> **Problem details**:
Looking at the records below, say how many lines include "lift", and add nothing else.

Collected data
□ □ □ □
(** Every run: set-up calls, then nothing, or the listing and the loop. *)
Lemma trace_convert_shape (E : environment) (s : world E) (MOVIEPY_INSTALLED : bool)
    folder_path output_path target_aspect_ratio conversion_method output_suffix :
  exists header body,
    trace E (convert_videos_in_folder MOVIEPY_INSTALLED folder_path output_path
               target_aspect_ratio conversion_method output_suffix) s
    = (header ++ body)%list
    /\ Forall (fun e => is_setup e = true) header
    /\ Forall (makedirs_needed E s MOVIEPY_INSTALLED folder_path output_path) header
    /\ isfile_paths header = []
    /\ (body = []
        \/ exists w_ratio h_ratio filenames s' front,
             parse_ratio target_aspect_ratio = Ok (w_ratio, h_ratio)
             /\ header = (front ++ [Ev (os_listdir folder_path) filenames])%list
             /\ body = trace E (for_each folder_path output_path
                                  conversion_method output_suffix w_ratio
                                  h_ratio filenames no_locals) s').
Proof.
  unfold convert_videos_in_folder, makedirs_needed, answer, after.
  destruct MOVIEPY_INSTALLED; cbn [negb];
    [|exists [], []; split; [reflexivity|]; split; [constructor|];
      split; [constructor|]; split; [reflexivity|]; left; reflexivity].
  unfold trace. cbn [exec pbind perform fst snd].
  destruct (respond E bool (os_path_isdir folder_path) s) as [[] s1];
    cbn [negb exec pbind perform fst snd]; cycle 1.
  { destruct (respond E unit (print (msg_input_missing folder_path)) s1) as [[] s2].
    cbn [exec fst snd]. eexists [_; _], [].
    split; [reflexivity|]. split; [repeat constructor|].
    split; [repeat constructor|]. split; [reflexivity|]. left; reflexivity. }
  destruct (respond E bool (os_path_exists output_path) s1) as [[] s2];
    cbn [negb exec pbind perform fst snd].
  - destruct (respond E unit (print (msg_processing_folder folder_path)) s2) as [[] s3].
    cbn [exec pbind perform fst snd].
    destruct (parse_ratio target_aspect_ratio) as [[w_ratio h_ratio]|e] eqn:P.
    + cbn [exec pbind perform fst snd].
      destruct (respond E (list string) (os_listdir folder_path) s3) as [fs s4].
      cbn [exec pbind perform fst snd].
      eexists [_; _; _; _], _. split; [reflexivity|].
      split; [repeat constructor|]. split; [repeat constructor|].
      split; [reflexivity|]. right.
      exists w_ratio, h_ratio, fs, s4. eexists [_; _; _].
      repeat split; reflexivity.
    + cbn [exec pbind perform fst snd].
      destruct (respond E unit (print msg_bad_ratio) s3) as [[] s4].
      cbn [exec fst snd]. eexists [_; _; _; _], []. split; [reflexivity|].
      split; [repeat constructor|]. split; [repeat constructor|].
      split; [reflexivity|]. left; reflexivity.
  - destruct (respond E unit (print (msg_creating_output output_path)) s2) as [[] s3].
    cbn [negb exec pbind perform fst snd].
    destruct (respond E unit (os_makedirs output_path) s3) as [[] s4].
    cbn [negb exec pbind perform fst snd].
    destruct (respond E unit (print (msg_processing_folder folder_path)) s4) as [[] s5].
    cbn [exec pbind perform fst snd].
    destruct (parse_ratio target_aspect_ratio) as [[w_ratio h_ratio]|e] eqn:P.
    + cbn [exec pbind perform fst snd].
      destruct (respond E (list string) (os_listdir folder_path) s5) as [fs s6].
      cbn [exec pbind perform fst snd].
      eexists [_; _; _; _; _; _], _. split; [reflexivity|].
      split; [repeat constructor|]. split; [repeat (constructor; cbn; auto)|].
      split; [reflexivity|]. right.
      exists w_ratio, h_ratio, fs, s6. eexists [_; _; _; _; _].
      repeat split; reflexivity.
    + cbn [exec pbind perform fst snd].
      destruct (respond E unit (print msg_bad_ratio) s5) as [[] s6].
      cbn [exec fst snd]. eexists [_; _; _; _; _; _], []. split; [reflexivity|].
      split; [repeat constructor|]. split; [repeat (constructor; cbn; auto)|].
      split; [reflexivity|]. left; reflexivity.
Qed.

Lemma closes_follow_setup header :
  Forall (fun e => is_setup e = true) header -> closes_follow header.
Proof.
  induction 1 as [|[R c r] rest S _ IH]; [exact I|].
  split; [|exact IH]. destruct c; try exact I; discriminate S.
Qed.

Lemma isfile_paths_no_file_work header :
  Forall (fun e => is_file_work e = false /\ is_error e = false
                   /\ is_scan e = false) header ->
  isfile_paths header = [] /\ Forall (fun e => is_scan e = false) header.
Proof.
  induction 1 as [|[R c r] rest (W & _ & S) _ (IH1 & IH2)]; [split; constructor|].
  split; [|constructor; assumption].
  destruct c; try exact IH1; discriminate W.
Qed.
(** X4. On every payload, of any JSON type, [extract_message_data]
    returns (it never raises) and writes to nothing but the log.  A
    message it returns is not empty, has at most 4099 characters and no
    whitespace other than plain spaces; a sender it returns has 8 to 15
    characters, each a decimal digit or a plus sign. *)
Theorem extract_message_data_total_and_clean (data : value) (w : World) :
  exists message user_phone metadata l,
    extract_message_data data w
    = (Return (message, user_phone, metadata), set_log (log w ++ l) w)
    /\ (forall m, message = Some m -> good_message m)
    /\ (forall p, user_phone = Some p -> good_phone p).
Proof.
  destruct (extract_message_data_run data) as ([[message user_phone] metadata] & l & Hrun).
  exists message, user_phone, metadata, l. split; [apply Hrun|].
  exact (extract_message_data_returns data w _ _ (Hrun w)).
Qed.

Lemma read_status_only_logs probe :
  only_logs
    (try_except_on
       (fun e => match e with IndexError | KeyError => true | _ => false end)
       (read_status probe)
       (fun _ => logger INFO "Received a status update with unexpected format. Ignoring.")).
Proof.
  apply only_logs_try; [apply only_logs_read_status|intros _; apply only_logs_logger].
Qed.

Lemma extract_message_data_status data probe :
  status_probe data = Return probe ->
  py_in (pystr "statuses") probe = Return true ->
  exists l, forall w,
    extract_message_data data w
    = (Return (None, None, empty_dict), set_log (log w ++ l) w).
Proof.
  intros Hprobe Hin.
  destruct (read_status_only_logs probe) as (o & l1 & Hst).
  unfold extract_message_data.
  unfold try_except at 1. unfold try_except_on at 1.
  unfold bind at 1. unfold lift at 1. rewrite Hprobe.
  unfold bind at 1. unfold lift at 1. rewrite Hin. cbv iota.
  unfold bind at 1.
  destruct o as [[]|e].
  - exists l1. intros w. rewrite Hst. reflexivity.
  - eexists. intros w. rewrite Hst. unfold bind, logger, ret.
    rewrite set_log_app. reflexivity.
Qed.

(** X5. A status marker wins over everything else in the payload: when
    the value the status probe reaches contains ["statuses"],
    [extract_message_data] returns (none, none), even if the payload
    carries a text message as well, and the producer queues nothing and
    sends nothing. *)
Theorem status_update_is_dropped (data probe : value) (w : World) :
  status_probe data = Return probe ->
  py_in (pystr "statuses") probe = Return true ->
  fst (extract_message_data data w) = Return (None, None, empty_dict)
  /\ fst (process_webhook (Return data) w) = Return (mkResponse 200)
  /\ queue (snd (process_webhook (Return data) w)) = queue w
  /\ outbound (snd (process_webhook (Return data) w)) = outbound w
  /\ message_counts (snd (process_webhook (Return data) w)) = message_counts w.
Proof.
  intros Hprobe Hin.
  destruct (extract_message_data_status data probe Hprobe Hin) as (l & Hrun).
  assert (Hx : fst (extract_message_data data w) = Return (None, None, empty_dict))
    by now rewrite Hrun.
  split; [exact Hx|].
  destruct (process_webhook_nothing_extracted data w empty_dict Hx) as (l' & ->).
  repeat split.
Qed.

Lemma status_update_is_dropped_witness :
  status_probe status_with_message_payload = Return status_with_message_probe
  /\ py_in (pystr "statuses") status_with_message_probe = Return true
  /\ fst (extract_message_data status_with_message_payload fresh_world)
     = Return (None, None, empty_dict)
  /\ fst (process_webhook (Return status_with_message_payload) fresh_world)
     = Return (mkResponse 200)
  /\ queue (snd (process_webhook (Return status_with_message_payload) fresh_world))
     = queue fresh_world
  /\ outbound (snd (process_webhook (Return status_with_message_payload) fresh_world))
     = outbound fresh_world
  /\ message_counts (snd (process_webhook (Return status_with_message_payload) fresh_world))
     = message_counts fresh_world.
Proof.
  split; [reflexivity|].
  split; [reflexivity|].
  apply (status_update_is_dropped status_with_message_payload status_with_message_probe
           fresh_world).
  - reflexivity.
  - reflexivity.
Defined.

End ExtractionResults.

(** ** The producer, path by path *)

Section ProducerPaths.
Import WhatsAppMessageHandler.

#[local] Arguments Nat.leb : simpl never.
#[local] Arguments send_whatsapp_message : simpl never.

Lemma good_message_truthy m : good_message m -> truthy_opt (Some m) = true.
Proof.
  intros [Hne _]. simpl. apply negb_true_iff, bool_decide_eq_false. exact Hne.
Qed.

Lemma good_phone_truthy p : good_phone p -> truthy_opt (Some p) = true.
Proof.
  intros [[H8 _] _]. simpl. apply negb_true_iff, bool_decide_eq_false.
  intros ->. simpl in H8. lia.
Qed.

(** The producer up to the verdict of the rate limiter, for a message that
    was extracted and is allowed. *)
Lemma process_webhook_allowed data w m p md :
  fst (extract_message_data data w) = Return (Some m, Some p, md) ->
  (length (pruned w p) < 10)%nat ->
  exists l,
    process_webhook (Return data) w
    = try_except
        (has_client <- (fun w => (Return (redis_client w), w)) ;;
         (if has_client : bool then
            try_except
              (redis_rpush (mkJob m p (pystr "whatsapp_" ++ p) md) ;;
               logger INFO "Pushed job for {user_phone} to queue {CHAT_QUEUE_NAME}")
              (fun e =>
                 logger ERROR "Failed to push job to Redis: {e}" ;;
                 send_whatsapp_message p queue_trouble_msg)
          else
            logger ERROR "Redis client not available. Cannot queue job." ;;
            send_whatsapp_message p high_volume_msg) ;;
         ret (mkResponse 200))%py
        (fun e =>
           logger ERROR "Critical error in webhook processing: {str(e)}" ;;
           ret (mkResponse 200))%py
        (set_log (log w ++ l)
           (set_message_counts (<[p := pruned w p ++ [clock w]]> (message_counts w)) w)).
Proof.
  intros Hx Hlt.
  destruct (extract_message_data_run data) as (x & l & Hrun).
  pose proof (extract_message_data_returns data w _ _ (Hrun w)) as [Hgm Hgp].
  rewrite Hrun in Hx. simpl in Hx. injection Hx as ->. simpl in Hgm, Hgp.
  specialize (Hgm m eq_refl). specialize (Hgp p eq_refl).
  unfold process_webhook, try_except, try_except_on.
  unfold bind at 1. unfold lift at 1.
  unfold bind at 1. unfold logger at 1.
  unfold bind at 1. rewrite Hrun. cbv iota beta.
  rewrite (good_message_truthy m Hgm), (good_phone_truthy p Hgp).
  change (true && true) with true. cbv iota.
  set (w1 := set_log _ (set_log _ w)).
  unfold bind at 1.
  destruct (check_rate_limit_run p w1) as (l1 & Hc1). rewrite Hc1.
  change (pruned w1 p) with (pruned w p).
  apply Nat.leb_gt in Hlt. rewrite Hlt.
  change (negb (negb false)) with false. cbv iota.
  change (clock w1) with (clock w). change (message_counts w1) with (message_counts w).
  exists (([debug_record] ++ l) ++ l1).
  assert (Hw : set_log (log w1 ++ l1)
                 (set_message_counts (<[p:=pruned w p ++ [clock w]]> (message_counts w)) w1)
               = set_log (log w ++ ([debug_record] ++ l) ++ l1)
                   (set_message_counts (<[p:=pruned w p ++ [clock w]]> (message_counts w)) w)).
  { unfold w1. destruct w. unfold set_log, set_message_counts. simpl.
    f_equal. rewrite <- !app_assoc. reflexivity. }
  rewrite Hw. reflexivity.
Qed.
(** ** Syntax trees, as far as the linter looks at them *)

Module Position.
(** Babel counts lines from 1 and columns from 0. *)
Record t := mk { line : nat; column : nat }.
End Position.

Module SourceLocation.
(** [node.loc]; the linter reads [loc?.start?.line] and [loc?.start?.column]
    only, so [start] may be missing. *)
Record t := mk { start : option Position.t }.
End SourceLocation.

Definition loc_at (l c : nat) : option SourceLocation.t :=
  Some (SourceLocation.mk (Some (Position.mk l c))).

(** A node of the tree.  [Identifier] is the only kind of node that can stand
    as a key and has a [name] field; a string-literal key carries its text in
    [value].  [OtherNode ty children] is a node of any other kind [ty], with
    its child nodes in the order the traversal visits them.  The members of an
    object literal are properties [key: value] (shorthand or not, computed
    [[key]: value] or not), methods [key(...) {...}] and spread elements
    [...argument]; a spread element has no [key], a method has no [value]. *)
Inductive Node : Type :=
| Identifier (name : string)
| StringLiteral (value : string)
| ObjectExpression (properties : list Member) (loc : option SourceLocation.t)
| OtherNode (type : string) (children : list Node)
with Member : Type :=
| ObjectProperty (key : Node) (computed : bool) (value : Node)
                 (loc : option SourceLocation.t)
| ObjectMethod (key : Node) (computed : bool) (rest : list Node)
               (loc : option SourceLocation.t)
| SpreadElement (argument : Node) (loc : option SourceLocation.t).

(** [prop.key] *)
Definition member_key (prop : Member) : option Node :=
  match prop with
  | ObjectProperty k _ _ _ | ObjectMethod k _ _ _ => Some k
  | SpreadElement _ _ => None
  end.

(** [prop.value] *)
Definition member_value (prop : Member) : option Node :=
  match prop with
  | ObjectProperty _ _ v _ => Some v
  | ObjectMethod _ _ _ _ | SpreadElement _ _ => None
  end.

(** [prop.loc] *)
Definition member_loc (prop : Member) : option SourceLocation.t :=
  match prop with
  | ObjectProperty _ _ _ l | ObjectMethod _ _ _ l | SpreadElement _ l => l
  end.

(** [key.name]: undefined on every node but an identifier. *)
Definition node_name (n : Node) : option string :=
  match n with
  | Identifier name => Some name
  | _ => None
  end.

(** ** Diagnostics and the linter object *)

Inductive Severity := error | warning.

Record Diagnostic := mkDiagnostic {
  file : string;
  line : nat;
  column : nat;
  message : string;
  severity : Severity;
  suggestion : option string
}.

Record Options := mkOptions {
  files : list string;
  ignore : list string
}.

Record DOMQLLinter := mkLinter {
  options : Options;
  errors : list Diagnostic;
  warnings : list Diagnostic
}.

(** [constructor(options = {})]: a pattern list that is not given takes its
    default; both arrays start empty. *)
Definition constructor (files_opt ignore_opt : option (list string)) : DOMQLLinter :=
  {| options :=
       {| files := match files_opt with
                   | Some fs => fs
                   | None => ["**/*.js"; "**/*.jsx"; "**/*.ts"; "**/*.tsx"]
                   end;
          ignore := match ignore_opt with
                    | Some ig => ig
                    | None => ["node_modules/**"; "dist/**"]
                    end |};
     errors := [];
     warnings := [] |}.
□ □ □ □
> **Answer below**:
3